In his view, the biggest challenge for the economy and market remains the unstable political climate and poor economic decision-making.

In addition to ongoing development across Gauteng, large-scale growth is especially predicted for the northern and north-western suburbs of Johannesburg.

Platforms such as Airbnb, meanwhile, are creating interesting trends in the Sandton property market in particular, he said. 

Property on Monahan Farms (Pam Golding Properties):

A three-bedroom home on Monahan Farm security development in Gauteng. (Pam Golding Properties)


Dr Andrew Golding, chief executive of the Pam Golding Property group, said it is expected that South Africa’s residential property market will continue to maintain its resilience, reflecting an ongoing healthy appetite for property investment – particularly in major metros and key hubs. 

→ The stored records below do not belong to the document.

(** ** Inventory *)

(** The seller's unlisted quantity under key [k], zero without a record. *)
Definition holdingOf (st : Store) (k : string) : BigInt :=
  UserToken.quantity (getOrCreateUserToken k st).

(** The quantity of the listing under key [k], zero without a record. *)
Definition listedOf (st : Store) (k : string) : BigInt :=
  Listing.quantity (getOrCreateListing k st).

(** The quantity the seller has on offer under key [k]: that of the Active
    listing stored there.  A seller's listing of a token and the seller's
    UserToken for it live under the same derived key. *)
Definition activeQuantity (st : Store) (k : string) : BigInt :=
  match Listing_load k st with
  | Some listing =>
      if Listing.isActive listing then Listing.quantity listing else 0
  | None => 0
  end.

Definition inventory (st : Store) (k : string) : BigInt :=
  holdingOf st k + activeQuantity st k.

(** No Active listing is stored under [k]. *)
Definition noActiveAt (st : Store) (k : string) : Prop :=
  match Listing_load k st with
  | Some listing => Listing.isActive listing = false
  | None => True
  end.

(** The listing stored under [k], if any, is Active. *)
Definition activeOrAbsentAt (st : Store) (k : string) : Prop :=
  match Listing_load k st with
  | Some listing => Listing.isActive listing = true
  | None => True
  end.

Definition userTokens_nonneg (st : Store) : Prop :=
  map_Forall (λ _ u, 0 ≤ UserToken.quantity u) (userTokens st).

Definition listings_nonneg (st : Store) : Prop :=
  map_Forall (λ _ l, 0 ≤ Listing.quantity l) (listings st).

(** Stores the quantity bookkeeping is meant for. *)
Definition quantities_ok (st : Store) : Prop :=
  store_wf st ∧ userTokens_nonneg st ∧ listings_nonneg st.

Definition quantities_okb (st : Store) : bool :=
  store_wfb st
  && forallb (λ ku : string * UserToken.t, 0 <=? UserToken.quantity ku.2)
             (map_to_list (userTokens st))
  && forallb (λ kl : string * Listing.t, 0 <=? Listing.quantity kl.2)
             (map_to_list (listings st)).

(** The quantity of the record under [k] in a listing table, zero without
    a record. *)
Definition quantityAt (m : gmap string Listing.t) (k : string) : BigInt :=
  Listing.quantity (default (new_Listing k) (m !! k)).

(** The listing table after lines 215-221 of [handleItemSold]: the listing
    [l] under [k] is removed by a sale of its whole quantity, and keeps the
    remainder otherwise. *)
Definition afterSale (quantity : BigInt) (k : string) (l : Listing.t)
    (m : gmap string Listing.t) : gmap string Listing.t :=
  if Listing.quantity l =? quantity then delete k m
  else <[k := Listing.set_quantity (Listing.quantity l - quantity) l]> m.

(** The keys an event addresses. *)
Definition listedKey (e : Event ItemListed.t) : string :=
  getListingId (ItemListed.seller (params e)) (ItemListed.nftAddress (params e))
               (ItemListed.tokenId (params e)).
Definition updatedKey (e : Event ItemUpdated.t) : string :=
  getListingId (ItemUpdated.seller (params e)) (ItemUpdated.nftAddress (params e))
               (ItemUpdated.tokenId (params e)).
Definition canceledKey (e : Event ItemCanceled.t) : string :=
  getListingId (ItemCanceled.seller (params e)) (ItemCanceled.nftAddress (params e))
               (ItemCanceled.tokenId (params e)).
Definition soldKey (e : Event ItemSold.t) : string :=
  getListingId (ItemSold.seller (params e)) (ItemSold.nftAddress (params e))
               (ItemSold.tokenId (params e)).
Definition buyerKey (e : Event ItemSold.t) : string :=
  getListingId (ItemSold.buyer (params e)) (ItemSold.nftAddress (params e))
               (ItemSold.tokenId (params e)).

(** An event that stays within the recorded quantities: a seller lists no
    more than the unlisted holding, an update leaves the holding
    non-negative, a sale takes no more than is listed, and event quantities
    are unsigned. *)
Definition respectsHoldings (st : Store) (ev : MarketEvent) : Prop :=
  match ev with
  | EvItemListed e =>
      0 ≤ ItemListed.quantity (params e)
      ∧ ItemListed.quantity (params e) ≤ holdingOf st (listedKey e)
  | EvItemUpdated e =>
      match Listing_load (updatedKey e) st with
      | Some listing =>
          0 ≤ ItemUpdated.quantity (params e)
          ∧ 0 ≤ holdingOf st (updatedKey e)
                + (Listing.quantity listing - ItemUpdated.quantity (params e))
      | None => True
      end
  | EvItemSold e =>
      0 ≤ ItemSold.quantity (params e)
      ∧ ItemSold.quantity (params e) ≤ listedOf st (soldKey e)
  | EvItemSoldStaging e =>
      match UserToken_load (buyerKey e) st with
      | Some userToken =>
          ItemSold.quantity (params e) ≤ UserToken.quantity userToken
      | None => True
      end
  | _ => True
  end.

Fixpoint respectsHoldingsAll (st : Store) (evs : list MarketEvent) : Prop :=
  match evs with
  | [] => True
  | ev :: evs' => respectsHoldings st ev ∧ respectsHoldingsAll (handle ev st) evs'
  end.

Definition isCancel (ev : MarketEvent) : Prop :=
  match ev with
  | EvItemCanceled _ => True
  | _ => False
  end.

(** ** Sales *)



(** Two events name the same seller, contract and token. *)
Definition sameItem (seller nftAddress : Address) (tokenId : BigInt)
    (seller' nftAddress' : Address) (tokenId' : BigInt) : Prop :=
  seller' = seller ∧ nftAddress' = nftAddress ∧ tokenId' = tokenId.

(** ** Orderly runs *)

(** The listing stored under [k], if it is Active. *)
Definition activeListing (st : Store) (k : string) : option Listing.t :=
  match Listing_load k st with
  | Some listing => if Listing.isActive listing then Some listing else None
  | None => None
  end.

(** Under [k] an Active listing is stored that references collection [cid]
    and is not priced zero. *)
Definition listedIn (st : Store) (cid : string) (k : string) : Prop :=
  ∃ listing,
    activeListing st k = Some listing
    ∧ Listing.collection listing = cid
    ∧ Listing.pricePerItem listing ≠ 0.
Definition render (l : t) : string :=
  ("PIN" ++ ws1 l ++ String dquote (name l ++ String dquote (ws2 l ++ pad l ++ ws3 l
     ++ x l ++ ws4 l ++ y l ++ render_trailing (tail l))))%string.

Definition wf (l : t) : bool :=
  run is_space (ws1 l) && run not_dquote (name l) && run is_space (ws2 l)
  && run is_word (pad l) && run is_space (ws3 l) && run is_num (x l)
  && run is_space (ws4 l) && run is_num (y l) && wf_trailing (tail l).
End PinLine.



(** What [swap_diode_pins] does to the rows of one component. *)
Definition swap_block (block : list Row.t) : list Row.t :=
  match block with
  | [row0; row1] =>
      if startswith (Row.component row0) "L-D"
      then [ Row.set_xy row0 (Row.x row1) (Row.y row1);
             Row.set_xy row1 (Row.x row0) (Row.y row0) ]
      else block
  | _ => block
  end.

(** The fields of a pin object that the annotation of the combined graph table
    never assigns. *)
Definition HPin_core (p : HPin.t) : Pin.t * nat * R := (HPin.pin p, HPin.id p, HPin.z p).

(** ** The annotation of the combined graph table, event by event *)

(** The entries of [signal_pins] at the positions other than [i]. *)
Definition peer_refs (signal_pins : list nat) (i : nat) : list nat :=
  flat_map (fun '(j, ref2) => if negb (i =? j)%nat then [ref2] else [])
           (enumerate signal_pins).

(** The label "component:pin_name" of the pin at an index of the pin list. *)
Definition label_at (pins : list Pin.t) (ref : nat) : string :=
  match nth_error pins ref with
  | Some q => endpoint_label (Pin.component q) (Pin.pin_name q)
  | None => ""
  end.

(** An assignment of the two connection fields of the pin object [ref]. *)
Definition assign (store : list HPin.t) (event : nat * (field * field)) : list HPin.t :=
  update store (fst event)
         (fun pin1 => HPin.set_connected pin1 (fst (snd event)) (snd (snd event))).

He said developers are continuing to bring new products to the marketplace across a range of price bands in response to the demand for residential property in key growth nodes in Cape Town, Johannesburg – including the “New North” of Fourways – Pretoria East, the KwaZulu-Natal north coast and Port Elizabeth.

Golding said factors which will continue to fuel activity in the residential property market include an increasing demand for sectional title properties in convenient locations. He also anticipates a continued demand for secure estate living, both freehold and sectional title, as well as homes catering for the growing retirement market.

Bruce Swain, CEO of Leapfrog Property Group, noted that while at present interest rates remain steady, they could come under pressure to increase as the impact of ratings downgrades takes effect.

Swain said there is currently plenty of stock on the market, particularly in the over R2m price range. This is possibly due to a combination of affordability, political uncertainty and the fact that there is on average a 20% gap between sellers’ asking prices and what buyers are prepared to pay.

In terms of property prices, year-on-year increases will struggle to keep up with inflation, in his view. Properties up to R1.5m are in great demand and developers are already targeting this price bracket.

While property prices are showing some decline in general, there are several hotspots around the country that are bucking the trend. These include the Western Cape, Midrand and the Natal north coast.